Ich schluckte schwer, obwohl ich wusste, zu was mein Wächter ausgebildet worden war und aus welchen Kreisen er stammte. Als Waisenkind wurde er von den besten Soldaten des Landes aufgenommen und sie lehrten ihn hohe Kampfkunst eines Assassinen. Nur, um mir zur Seite zu stehen, statt einem anderen Adligen nach dem Leben zu trachten. Jedes Detail seiner Vergangenheit kannte ich nicht. Ich hatte ihn gefragt, er jedoch geschwiegen. Vielleicht lief mir deshalb in diesem Augenblick ein kalter Schauer den Rücken hinab, während Zuma meine einzige Chance auf Freiheit auf den Boden drückte.

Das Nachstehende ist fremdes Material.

Definition _isSelectorMatch (selector : jsval) (tg : tag) : bool :=
  match selector with
  | JRegExp id => rx_test id (tagContents tg)
  | JFunc id => pred_call id (tagContents tg)
  | _ => false
  end.

(** [Promise.resolve(handler.apply({}, params) || '').then(replacer => ...)]
    for [handler] bound to [tag]. *)
Definition _applyHandler (h : nat) (tg : tag) (params : list jsval)
    : M (pstate (prim * tag)) :=
  _ ← record_call (mkCall h tg params);
  match handler_call h tg params with
  | HThrow v => lift (Throw (EThrown v))
  | HReturn v => mret (Fulfilled (if truthy v then v else PStr "", tg))
  | HDeferred (Fulfilled v) => mret (Fulfilled (v, tg))
  | HDeferred (Rejected e) => mret (Rejected e)
  | HDeferred Pending => mret Pending
  end.

(** [tags.forEach((handler, selector) => { if (!promise && _isSelectorMatch(...))
    promise = _applyHandler(...) })], in insertion order. *)
Fixpoint scan_selectors (entries : registry) (tg : tag) (params : list jsval)
    (promise : option (pstate (prim * tag))) : M (option (pstate (prim * tag))) :=
  match entries with
  | [] => mret promise
  | (selector, h) :: rest =>
      match promise with
      | Some _ => scan_selectors rest tg params promise
      | None =>
          if _isSelectorMatch selector tg then
            p ← _applyHandler h tg params; scan_selectors rest tg params (Some p)
          else scan_selectors rest tg params None
      end
  end.

(** The callback of [_tags.map] in [_runHandlers]. *)
Definition run_tag (reg : registry) (tg : tag) (params : list jsval)
    : M (option (pstate (prim * tag))) :=
  let name := JPrim (PStr (tagName tg)) in
  if map_has reg name then
    match map_get reg name with
    | Some h => p ← _applyHandler h tg params; mret (Some p)
    | None => lift (Throw (ENotExist name))
    end
  else scan_selectors reg tg params None.

(** [.filter(result => result).mapSeries(result => { txt = txt.replace(...) })]. *)
Definition apply_replacements (txt : string) (rs : list (option (prim * tag))) : string :=
  fold_left (fun t r => js_replace t (fullMatch (snd r)) (fst r)) (omap id rs) txt.

Definition _runHandlers (reg : registry) (txt : string) (tags : list tag)
    (params : list jsval) : M (pstate string) :=
  ps ← mapM (fun tg => run_tag reg tg params) tags;
  mret (match all_settled ps with
        | Fulfilled rs => Fulfilled (apply_replacements txt rs)
        | Rejected e => Rejected e
        | Pending => Pending
        end).

(** [parse(txt, ...params)]; [fuel] bounds the number of recursive passes
    (a result past the bound is [Pending]).  The recursive call is
    [exports.parse(parsedTxt, finder, exports)]. *)
Fixpoint parse (fuel : nat) (reg : registry) (fd : finder) (txt : string)
    (params : list jsval) : M (pstate string) :=
  tags ← lift (resolve fd txt);
  p ← _runHandlers reg txt tags params;
  match p with
  | Fulfilled parsedTxt =>
      if String.eqb txt parsedTxt then mret (Fulfilled parsedTxt)
      else match fuel with
           | 0 => mret Pending
           | S f => catch_sync (parse f reg fd parsedTxt [finder_val; exports_val])
           end
  | Rejected e => mret (Rejected e)
  | Pending => mret Pending
  end.

(** The handler selected by the spec's rule (no invocation): the exact-name
    entry, else the first pattern or predicate entry that accepts the head
    text of the tag. *)
Definition is_pattern_or_predicate (selector : jsval) : bool :=
  match selector with JRegExp _ | JFunc _ => true | _ => false end.

Definition accepts (selector : jsval) (s : string) : bool :=
  match selector with
  | JRegExp id => rx_test id s
  | JFunc id => pred_call id s
  | _ => false
  end.

Definition spec_select (reg : registry) (tg : tag) : option nat :=
  match map_get reg (JPrim (PStr (tagName tg))) with
  | Some h => Some h
  | None =>
      snd <$> List.find (fun e => accepts (fst e) (tagContents tg))
                (List.filter (fun e => is_pattern_or_predicate (fst e)) reg)
  end.

End Dispatcher.

(* ------------------------------------------------------------------ *)
(** ** Construction ([ShortcodeParser], [_createRegExp]) and the registry API *)

Definition _addSlashToEachCharacter (txt : string) : string :=
  string_of_list_ascii (List.flat_map (fun c => ["\"%char; c]) (list_ascii_of_string txt)).

(** [template.replace(/\{start\}/g, rep)]: every occurrence, with the
    replacement text passed through [GetSubstitution]. *)
Fixpoint replace_all_aux (fuel : nat) (pat rep s : chars) (pos : nat) (whole : chars) : chars :=
  match fuel with
  | 0 => s
  | S f =>
      match s with
      | [] => []
      | c :: t =>
          if starts_with pat s then
            get_substitution pat whole pos rep
              ++ replace_all_aux f pat rep (drop (length pat) s) (pos + length pat) whole
          else c :: replace_all_aux f pat rep t (S pos) whole
      end
  end.

Definition replace_all (s pat rep : string) : string :=
  let w := list_ascii_of_string s in
  string_of_list_ascii
    (replace_all_aux (S (length w)) (list_ascii_of_string pat) (list_ascii_of_string rep) w 0 w).

Definition _createRegExp (template startChars endChars : string) : string :=
  replace_all (replace_all template "{start}" (_addSlashToEachCharacter startChars))
    "{end}" (_addSlashToEachCharacter endChars).

(** The pattern syntax accepted by [new RegExp] (web-compatible grammar) for
    the constructs the templates use: escapes, groups, classes,
    alternation, assertions and (lazy) quantifiers. *)
Fixpoint skip_class (s : chars) : option chars :=
  match s with
  | [] => None
  | c :: t =>
      if ascii_eqb c "\"%char then match t with _ :: t' => skip_class t' | [] => None end
      else if ascii_eqb c "]"%char then Some t
      else skip_class t
  end.

Fixpoint regexp_ok (fuel : nat) (s : chars) (depth : nat) (atom : bool) : bool :=
  match fuel with
  | 0 => false
  | S f =>
      match s with
      | [] => depth =? 0
      | c :: t =>
          if ascii_eqb c "\"%char then
            match t with _ :: t' => regexp_ok f t' depth true | [] => false end
          else if ascii_eqb c "("%char then
            match t with
            | q :: k :: t' =>
                if ascii_eqb q "?"%char && ascii_eqb k ":"%char
                then regexp_ok f t' (S depth) false
                else regexp_ok f t (S depth) false
            | _ => regexp_ok f t (S depth) false
            end
          else if ascii_eqb c ")"%char then
            match depth with 0 => false | S d => regexp_ok f t d true end
          else if ascii_eqb c "["%char then
            match skip_class t with Some t' => regexp_ok f t' depth true | None => false end
          else if ascii_eqb c "*"%char || ascii_eqb c "+"%char || ascii_eqb c "?"%char then
            atom &&
            match t with
            | q :: t' => if ascii_eqb q "?"%char then regexp_ok f t' depth false
                         else regexp_ok f t depth false
            | [] => regexp_ok f t depth false
            end
          else if ascii_eqb c "|"%char || ascii_eqb c "^"%char || ascii_eqb c "$"%char
          then regexp_ok f t depth false
          else regexp_ok f t depth true
      end
  end.

Definition new_RegExp (pattern : string) : throws string :=
  let s := list_ascii_of_string pattern in
  if regexp_ok (S (length s)) s 0 false then Ok pattern else Throw (ESyntaxError pattern).

(** [_addSlashToEachCharacter] on character lists. *)
Fixpoint esc (x : chars) : chars :=
  match x with [] => [] | c :: t => "\"%char :: c :: esc t end.

(** One step of [regexp_ok] on a non-empty pattern, over the recursive call [r]. *)
Definition regexp_step (r : chars -> nat -> bool -> bool) (c : ascii) (t : chars)
    (depth : nat) (atom : bool) : bool :=
  if ascii_eqb c "\"%char then
    match t with _ :: t' => r t' depth true | [] => false end
  else if ascii_eqb c "("%char then
    match t with
    | q :: k :: t' =>
        if ascii_eqb q "?"%char && ascii_eqb k ":"%char
        then r t' (S depth) false
        else r t (S depth) false
    | _ => r t (S depth) false
    end
  else if ascii_eqb c ")"%char then
    match depth with 0 => false | S d => r t d true end
  else if ascii_eqb c "["%char then
    match skip_class t with Some t' => r t' depth true | None => false end
  else if ascii_eqb c "*"%char || ascii_eqb c "+"%char || ascii_eqb c "?"%char then
    atom &&
    match t with
    | q :: t' => if ascii_eqb q "?"%char then r t' depth false
                 else r t depth false
    | [] => r t depth false
    end
  else if ascii_eqb c "|"%char || ascii_eqb c "^"%char || ascii_eqb c "$"%char
  then r t depth false
  else r t depth true.


(** The templates, as the JavaScript string literals evaluate. *)
Definition xGetTagAttributesText : string := "{start}.*?\s(.*?){end}".
Definition xStartTagContents : string := "{start}(.*){end}".
Definition xTagMatch : string := "{start}.*?{end}".
Definition xIsEndTag : string := "^{start}/".
Definition xGetTagName : string := "{start}(?:/|)(.*?)(?:\s|{end})".

(** Constructor options; [None] is an absent property. *)
Record options := mkOptions { opt_start : option string; opt_end : option string }.

Definition no_options : options := mkOptions None None.

Record parser := mkParser { p_finder : finder; p_tags : registry }.
(** A request that bypasses rate limiting (limiting disabled, an exempt
    path, or an [OPTIONS] request) is handed to the application once and
    leaves the limiter untouched.  Any other request is checked first:
    when the check denies it, the application is never called and the
    429 response announces a remaining quota of "0" and a [Retry-After]
    of at least one second; either way the limiter has recorded the
    check. *)
Theorem middleware_rejects_before_the_application
    (enable_rate_limit : bool) (rh : gmap string (list Time))
    (request : HttpRequest) (call_next : nat -> Result R) (t_minute t_hour : Time) :
  let out := RateLimitMiddleware__call__ enable_rate_limit rh request call_next
               t_minute t_hour in
  let check := _check_rate_limits rh (fst (_get_rate_limit_config request))
                 (snd (_get_rate_limit_config request)) t_minute t_hour in
  (bypasses enable_rate_limit request = true ->
     limiter out = rh /\ downstream_calls out = 1%nat
     /\ served out = match call_next 0%nat with
                     | Return response => Return (Forwarded response None)
                     | Raise e => Raise e
                     end)
  /\ (bypasses enable_rate_limit request = false ->
      limiter out = snd check
      /\ (allowed (fst check) = false ->
          downstream_calls out = 0%nat
          /\ served out
             = Return (TooManyRequests
                         (mkRateHeaders (pretty (r_limit (fst check))) "0"
                                        (pretty (r_reset (fst check))))
                         (pretty (r_retry_after (fst check))))
          /\ 1 <= r_retry_after (fst check))).
Proof.
  cbv zeta. unfold bypasses, RateLimitMiddleware__call__. split.
  - intros Hb.
    destruct (negb enable_rate_limit); [auto|].
    destruct (bool_decide (path request ∈ exempt_paths)); [auto|].
    destruct (bool_decide (method request = "OPTIONS")); [auto|].
    discriminate Hb.
  - intros Hb.
    destruct (negb enable_rate_limit); [discriminate Hb|].
    destruct (bool_decide (path request ∈ exempt_paths)); [discriminate Hb|].
    destruct (bool_decide (method request = "OPTIONS")); [discriminate Hb|].
    destruct (_get_rate_limit_config request) as [identifier limits]. cbn [fst snd].
    pose proof (retry_after_positive rh identifier limits t_minute t_hour) as Hpos.
    destruct (_check_rate_limits rh identifier limits t_minute t_hour) as [res rh'].
    cbn [fst snd] in *.
    destruct (allowed res); cbn [negb].
    + split; [|discriminate].
      destruct (call_next 0%nat) as [resp|e]; [reflexivity|].
      destruct (isinstance e PyException); reflexivity.
    + split; [reflexivity|]. intros _. auto.
Qed.

(** The middleware fails open: when the request was allowed and the
    application raises an [Exception], the handler calls the application
    a second time for the same request and returns whatever that call
    gives, without rate-limit headers; the quota charged by the check is
    not refunded. *)
Theorem middleware_calls_the_application_again_on_error
    (rh : gmap string (list Time)) (request : HttpRequest)
    (call_next : nat -> Result R) (t_minute t_hour : Time) (e : Exn) :
  bypasses true request = false ->
  allowed (fst (_check_rate_limits rh (fst (_get_rate_limit_config request))
                  (snd (_get_rate_limit_config request)) t_minute t_hour)) = true ->
  call_next 0%nat = Raise e -> isinstance e PyException = true ->
  let out := RateLimitMiddleware__call__ true rh request call_next t_minute t_hour in
  downstream_calls out = 2%nat
  /\ served out = match call_next 1%nat with
                  | Return response => Return (Forwarded response None)
                  | Raise e' => Raise e'
                  end
  /\ limiter out = snd (_check_rate_limits rh (fst (_get_rate_limit_config request))
                          (snd (_get_rate_limit_config request)) t_minute t_hour).
Proof.
  unfold bypasses, RateLimitMiddleware__call__. cbn [negb orb].
  intros Hb Hallowed Hcall He. cbv zeta.
  destruct (bool_decide (path request ∈ exempt_paths)); [discriminate Hb|].
  destruct (bool_decide (method request = "OPTIONS")); [discriminate Hb|].
  destruct (_get_rate_limit_config request) as [identifier limits]. cbn [fst snd] in *.
  destruct (_check_rate_limits rh identifier limits t_minute t_hour) as [res rh'].
  cbn [fst snd] in *. rewrite Hallowed, Hcall, He. cbn [negb]. auto.
Qed.
(* the share of the surprise r - predicted that update(i, x, r) moves into
   the predicted value of engine i at x *)
Definition gain (m : model) (i : nat) (x : 'cV[R]_d) : R :=
  let u := invmx (nth 0 (As m) i) *m x in
  let a := dot x u in
  let c := (1 + a)^-1 in
  let b := dot u (invmx (A_0 m) *m u) in
  c * (a + c / (1 + c * b) * b).

(* ------------------------------------------------------------------- *)
(* The specification's reading of the dispatch loop                     *)
(* ------------------------------------------------------------------- *)

(* the Result of running engine i on prob *)
Definition res_at (prob : string) (i : nat) : Result :=
  let entry := nth (EmptyString, EmptyString) SOLVERS i in
  run_problem (harness entry.1 entry.2 prob) prob.

(* engine i gives a definitive answer on prob *)
Definition solves (prob : string) (i : nat) : bool :=
  definitive (result (res_at prob i)).

(* the engines of an order that are attempted: all of them up to and
   including the first that solves, the whole order when none does *)
Definition tried (prob : string) (order : seq nat) : seq nat :=
  take (find (solves prob) order).+1 order.

(* the update calls of a round in which the engines t were attempted *)
Definition round_updates (prob : string) (x : 'cV[R]_d) (t : seq nat)
    : seq (nat * 'cV[R]_d * R) :=
  [seq (i, x, reward_of (elapsed (res_at prob i))) | i <- t].

(* the feature vector of the round of prob *)
Definition point_of (w : world) (prob : string) : 'cV[R]_d :=
  normalize (rcons (last_five w) (probe prob)) (probe prob).

(* the order in which rank puts the engines *)
Definition order_of (m : model) (x : 'cV[R]_d) : seq nat :=
  argsort [seq score_spec m i x | i <- iota 0 K].

(* every attempt of a trace is followed at once by the update of its
   engine, and no update comes without its attempt *)
Fixpoint interleaved (t : seq event) : bool :=
  match t with
  | Attempt i :: Update j :: t' => (i == j) && interleaved t'
  | [::] => true
  | _ => false
  end.

End Dispatcher.

Arguments tried : simpl never.

(* ------------------------------------------------------------------- *)
(* The constants of the module as shipped                               *)
(* ------------------------------------------------------------------- *)

Module Shipped.

Definition SOLVERS : seq (string * string) :=
  [:: ("Z3", "z3 -T:18");
      ("CVC4", "cvc4 --tlimit=18000");
      ("BOOLECTOR", "./tools/boolector-3.2.1/build/bin/boolector -t 18");
      ("YICES", "./tools/yices-2.6.2/bin/yices-smt2 --timeout=18")]%string.

Definition PROBES : seq string :=
  [:: "size"; "num-exprs"; "num-consts"; "arith-avg-deg"; "arith-max-bw";
      "arith-max-bw"; "arith-avg-bw"; "depth"; "num-bool-consts";
      "num-arith-consts"; "num-bv-consts"]%string.

(* d = len(PROBES) *)
Definition d : nat := size PROBES.

(* TIMEOUT = 60.0 and ALPHA = 2.358, in any real closed field *)
Definition TIMEOUT (R : rcfType) : R := 60.
Definition ALPHA (R : rcfType) : R := 2358 / 1000.

End Shipped.

(* ------------------------------------------------------------------- *)
(* Concrete collaborators and inputs for the closed examples            *)
(* ------------------------------------------------------------------- *)

Module Examples.

Section Inputs.

Variable R : rcfType.

(* every engine runs into the timeout *)
Definition all_timeout (s solver prob : string) : process R :=
  TimeoutExpired R.

(* probe measures nothing but zeros *)
Definition zero_probe (d : nat) (prob : string) : 'cV[R]_d := 0.

(* the feature vector [1.0, 0.0] of the specification's scenario *)
Definition x10 : 'cV[R]_2 := \col_i (i == 0)%:R.

(* a feature vector of the shipped length, 3/8 on its first two probes *)
Definition x38 : 'cV[R]_Shipped.d :=
  \col_i (if (i < 2)%N then 3 / 8 else 0).

(* the matrix [[a, b], [c, e]] and the column [a, b] *)
Definition mx2 (a b c e : R) : 'M[R]_2 :=
  \matrix_(i, j) (if i == 0 then (if j == 0 then a else b)
                  else (if j == 0 then c else e)).

Definition cv2 (a b : R) : 'cV[R]_2 := \col_i (if i == 0 then a else b).

End Inputs.

(* the scenario of the specification has two engines *)
Definition SOLVERS2 : seq (string * string) :=
  [:: ("Z3", "z3 -T:18"); ("CVC4", "cvc4 --tlimit=18000")]%string.

End Examples.

(* ===================================================================== *)
(* Properties                                                            *)
(* ===================================================================== *)

Section ListFacts.

Variable T : Type.
Implicit Types (s : seq T) (i : nat).

Lemma getitemE (x0 : T) s i :
  getitem s i = if (i < size s)%N then Some (nth x0 s i) else None.
Proof. by rewrite /getitem; elim: s i => [|y s IH] [|i] //=. Qed.

Lemma set_nth_dflt (x0 x1 : T) s i (v : T) :
  (i < size s)%N -> set_nth x0 s i v = set_nth x1 s i v.
Proof. by elim: s i => [|y s IH] [|i] //= /IH ->. Qed.

Lemma getitem_set_nth s i (v : T) :
  (i < size s)%N -> getitem (set_nth v s i v) i = Some v.
Proof.
move=> h; rewrite (getitemE v) size_set_nth nth_set_nth /= eqxx.
by rewrite (maxn_idPr h) h.
Qed.

End ListFacts.

Section LinAlg.
Variable R : rcfType.
Variable d : nat.
Implicit Types (A B : 'M[R]_d) (x y z v u : 'cV[R]_d) (k e : R).

Lemma dotE x y : x^T *m y = (dot x y)%:M.
Proof. by rewrite /dot -mx11_scalar. Qed.

Lemma dot_sum x y : dot x y = \sum_i x i 0 * y i 0.
Proof. by rewrite /dot mxE; apply: eq_bigr => i _; rewrite mxE. Qed.

Lemma dotC x y : dot x y = dot y x.
Proof. by rewrite !dot_sum; apply: eq_bigr => i _; rewrite mulrC. Qed.

Lemma dot_ge0 v : 0 <= dot v v.
Proof. by rewrite dot_sum; apply: sumr_ge0 => i _; rewrite -expr2 sqr_ge0. Qed.

Lemma dot_eq0 v : (dot v v == 0) = (v == 0).
Proof.
apply/idP/idP => [|/eqP ->]; last first.
  by rewrite dot_sum big1 // => i _; rewrite mxE mul0r.
rewrite dot_sum psumr_eq0 => [i _|/allP h]; first by rewrite -expr2 sqr_ge0.
 apply/eqP/colP => i; rewrite mxE.
have := h i; rewrite mem_index_enum => /(_ isT) /=.
by rewrite mulf_eq0 orbb => /eqP.
Qed.

Lemma dot_gt0 v : v != 0 -> 0 < dot v v.
Proof. by move=> h; rewrite lt_def dot_ge0 dot_eq0 h. Qed.

Lemma qf_dot A v : qf A v = dot v (A *m v).
Proof. by rewrite /qf /dot mulmxA. Qed.

Lemma qfD A B v : qf (A + B) v = qf A v + qf B v.
Proof. by rewrite /qf mulmxDr mulmxDl mxE. Qed.

Lemma qfB A B v : qf (A - B) v = qf A v - qf B v.
Proof. by rewrite /qf mulmxBr mulmxBl !mxE. Qed.

Lemma qfZ (c : R) A v : qf (c *: A) v = c * qf A v.
Proof. by rewrite /qf -scalemxAr -scalemxAl mxE. Qed.

Lemma qf1 v : qf 1%:M v = dot v v.
Proof. by rewrite /qf mulmx1. Qed.

Lemma qf_outer x v : qf (x *m x^T) v = dot x v ^+ 2.
Proof.
rewrite /qf.
have -> : v^T *m (x *m x^T) *m v = (x^T *m v)^T *m (x^T *m v).
  by rewrite trmx_mul trmxK !mulmxA.
by rewrite dotE tr_scalar_mx -scalar_mxM mxE eqxx mulr1n expr2.
Qed.

Lemma posdef_unit A : posdef A -> A \in unitmx.
Proof.
move=> pA; rewrite unitmxE unitfE; apply/negP => /det0P [v vn0 vA].
have: v^T != 0 by rewrite -trmx0 (inj_eq trmx_inj).
by move=> /pA; rewrite /qf trmxK vA mul0mx mxE ltxx.
Qed.

Lemma sym_inv A : symmetric A -> symmetric (invmx A).
Proof. by rewrite /symmetric trmx_inv => ->. Qed.

Lemma qf_inv A v : symmetric A -> A \in unitmx ->
  qf (invmx A) v = qf A (invmx A *m v).
Proof.
move=> sA uA; rewrite /qf trmx_mul trmx_inv sA.
by rewrite !mulmxA mulmxKV.
Qed.

Lemma posdef_inv A : symmetric A -> posdef A -> posdef (invmx A).
Proof.
move=> sA pA v vn0; have uA := posdef_unit pA.
rewrite qf_inv //; apply: pA; apply: contra_neq vn0 => h.
by rewrite -[v](mulKVmx uA) h mulmx0.
Qed.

Auf einmal streckte Roan alle Glieder von sich, als Zeichen, dass er aufgeben wollte. Knurrend und fluchend nahm Zuma seinen Fuß von diesem und half mir achtsam auf. Sein Blick galt mir, aber gleichzeitig würde er seine Augen nicht von dem anderen Mann lassen. Also vertraute hier keiner dem anderen, dachte ich beunruhigt und bekam Bauschmerzen bei dem Gedanken, die nächsten Wochen in Gesellschaft dieses Mannes und seiner Mannschaft verbringen zu müssen. Vor allem, wenn er weiterhin nach meiner Identität forschen würde. Die Prinzessin der Familie Amante würde sicherlich nicht einmal ein Pirat entführen wollen. Schon gar nicht mit dem Rattenschwanz, den ich hinter mir herzog. Ein Land, das auf meinen Schultern lasten würde und der Thronfolger Luporas, der mich unbedingt heiraten wollte. Selbstverständlich gab es da auch noch die Helix, die in meinem Nacken ruhte und die damit verbundene Waffe, welche die Welt auslöschen könnte. Zumindest wenn ich den Legenden der Alten Achtung schenken konnte, aber ich wollte kein Risiko eingehen.

„Alles in Ordnung", wisperte Zuma mir zu. Seine Stimme zitterte nicht, aber ich bemerkte, dass mein Wächter mindestens genauso überrascht war, wie ich selbst.